He will have no fear of bad news, his heart is steadfast, trusting in the Lord. Psalm 112:7

Saturday, November 27, 2010

Living with an elephant in the room...

So I guess this is "living with cancer". Craig is really normally. corny jokes. watches sports all the time (UK vs. UT - what the heck was that?!). quotes movies. plays with the girls. makes lunches. brushes their teeth in the morning (good thing b/c I forget when it is not a school day) eats normally (just smaller portions). all is very normal.

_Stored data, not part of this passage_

(* ===== verification/ShParse.v ===== *)
(** * The shell's parser: simulation by a parser on tokens

    [p_line] is the recursive descent of sh.c on tokens, without positions, nodes
    or messages.  The parser of sh.c simulates it: it returns the nodes of the
    same command, or prints a message and exits where [p_line] has no result.
    The grammar describes what [p_line] accepts, and [nulterminate] turns the
    words into strings. *)

From S2P Require Import Prelude CString Params Ulib KMonad Sh ShSpec.

(** ** The parser on tokens *)

Definition is_redir (c : Z) : bool := (c =? 60) || (c =? 62) || (c =? 43).
Definition is_stop (c : Z) : bool := (c =? 124) || (c =? 41) || (c =? 38) || (c =? 59).

Fixpoint p_redirs (ts : list token) : option (list redir * list token) :=
  match ts with
  | Sym c :: ts' =>
      if is_redir c then
        match ts' with
        | Word w :: ts'' => r ← p_redirs ts''; Some ((c, w) :: r.1, r.2)
        | _ => None
        end
      else Some ([], ts)
  | _ => Some ([], ts)
  end.

Fixpoint p_items (argc : nat) (ts : list token) : option (list (list Z + redir) * list token) :=
  match ts with
  | [] => Some ([], [])
  | Word w :: ts' =>
      if (MAXARGS <=? S argc)%nat then None
      else r ← p_items (S argc) ts'; Some (inl w :: r.1, r.2)
  | Sym c :: ts' =>
      if is_redir c then
        match ts' with
        | Word w :: ts'' => r ← p_items argc ts''; Some (inr (c, w) :: r.1, r.2)
        | _ => None
        end
      else if is_stop c then Some ([], ts) else None
  end.

Fixpoint p_backs (t : tree) (ts : list token) : tree * list token :=
  match ts with
  | Sym c :: ts' => if c =? 38 then p_backs (TBack t) ts' else (t, ts)
  | _ => (t, ts)
  end.

(** The rest after the symbol [c], if that comes next. *)
Definition eat (c : Z) (ts : list token) : option (list token) :=
  match ts with Sym c' :: ts' => if c' =? c then Some ts' else None | _ => None end.

Fixpoint p_line (n : nat) (ts : list token) : option (tree * list token) :=
  match n with
  | O => None
  | S n' =>
      r ← p_pipe n' ts;
      let '(t, ts) := p_backs r.1 r.2 in
      match eat 59 ts with
      | Some ts' => r' ← p_line n' ts'; Some (TList t r'.1, r'.2)
      | None => Some (t, ts)
      end
  end
with p_pipe (n : nat) (ts : list token) : option (tree * list token) :=
  match n with
  | O => None
  | S n' =>
      r ← p_exec n' ts;
      match eat 124 r.2 with
      | Some ts' => r' ← p_pipe n' ts'; Some (TPipe r.1 r'.1, r'.2)
      | None => Some r
      end
  end
with p_block (n : nat) (ts : list token) : option (tree * list token) :=
  match n with
  | O => None
  | S n' =>
      ts1 ← eat 40 ts;
      r ← p_line n' ts1;
      ts2 ← eat 41 r.2;
      rs ← p_redirs ts2;
      Some (foldl redirect r.1 rs.1, rs.2)
  end
with p_exec (n : nat) (ts : list token) : option (tree * list token) :=
  match n with
  | O => None
  | S n' =>
      match eat 40 ts with
      | Some _ => p_block n' ts
      | None =>
          r ← p_items 0 ts;
          Some (foldl redirect (TExec (item_words r.1)) (item_redirs r.1), r.2)
      end
  end.

(** ** Nodes that stand for a command *)

Section Parse.
Context (T J : list Z) (HT : no_nul T).

Abbreviation b := (T ++ 0 :: J).
Abbreviation es := (length T).
Abbreviation tk := (tk T).
Abbreviation word_at := (word_at T).

(** The argument vectors with the bounds [sp] of the words. *)
Definition args (sp : list (nat * nat)) (argv eargv : list (option nat)) : Prop :=
  (length sp < MAXARGS)%nat
  /\ argv = (Some <$> sp.*1) ++ replicate (MAXARGS - length sp) None
  /\ eargv = (Some <$> sp.*2) ++ replicate (MAXARGS - length sp) None.

Definition words_at (sp : list (nat * nat)) (ws : list (list Z)) : Prop :=
  Forall2 (fun s w => word_at s.1 s.2 w) sp ws.

(** The nodes of a command; [W q e w] says that the word [w] is at [q] .. [e]. *)
Inductive repr_with (W : nat -> nat -> list Z -> Prop) (h : list cnode) : nat -> tree -> Prop :=
| r_exec p argv eargv sp ws : h !! p = Some (EXEC argv eargv) -> args sp argv eargv ->
    Forall2 (fun s w => W s.1 s.2 w) sp ws -> repr_with W h p (TExec ws)
| r_redir p c q e mode fd t w : h !! p = Some (REDIR (Some c) q e mode fd) -> (c < p)%nat ->
    repr_with W h c t -> W q e w -> repr_with W h p (TRedir t w mode fd)
| r_pipe p l r tl tr : h !! p = Some (PIPE (Some l) (Some r)) -> (l < p)%nat -> (r < p)%nat ->
    repr_with W h l tl -> repr_with W h r tr -> repr_with W h p (TPipe tl tr)
| r_list p l r tl tr : h !! p = Some (LIST (Some l) (Some r)) -> (l < p)%nat -> (r < p)%nat ->
    repr_with W h l tl -> repr_with W h r tr -> repr_with W h p (TList tl tr)
| r_back p c t : h !! p = Some (BACK (Some c)) -> (c < p)%nat -> repr_with W h c t -> repr_with W h p (TBack t).

Abbreviation repr := (repr_with word_at).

We went out last night and did our normal try-to-get-as-many-Christmas-presents-as-possible-while-we-have-two-sitters night. He lasted longer than I did shopping, although wasn't too happy to spend too much time in Macy's. normal.
Tonight we was lasagna Thanksgiving at my mom's house since we don't make it to NKY for the holidays any more. All very normal it seems....

except it is not. He has cancer. It is the big ugly elephant in every room. Some rooms ask about the elephant, some rooms ignore the elephant. It is still there.
Thursday morning I got so far ahead of myself again. I guess the holidays will get that way but overall this weekend has been normal.
We do have so much to be thankful for. There are people living with cancer that will tell you it has really put things in perspective. I don't want to toot my own horn but I was thankful for my life before cancer. Cancer hasn't shed a light on how good it was before. I knew it. Although I took good health of my family for granted I still knew that I was the lucky one. I guess I wouldn't use the word lucky now but blessed. I think those are completely to different things. People use the word blessed interchangeable. I don't feel lucky, my husband a ugly pancreas but I do feel blessed with an amazing family and an incredible God that will get us through whatever lies ahead.

Anyway. I am thankful for a great thanksgiving weekend that turned around in the right direction after a rough Thursday morning. Church tomorrow. I was going to do a family picture but I didn't get it together in time so I guess we will have to do it in two weeks. I don't think that I am going to do Christmas cards this year. I got them out (I buy them after Christmas the year before and pack them away for the next year they are soo cheap the week after Christmas. I can't believe I spilled the beans on that little secret.) but I just don't feel like starting another project right now. So I think we will just post our Christmas card on here. Sorry, I hate that and it goes with everything that I hate about the internet and blogs but I just don't have the patience for Christmas card right now.

Have a good last day of Thanksgiving weekend.

1 comment:

Carla said...

Happy Thanksgiving Merimees!
With love from,
The Ostarchvics
PS - Don't feel bad about the Christmas cards. I'd say you have your hands pretty full right now!!!!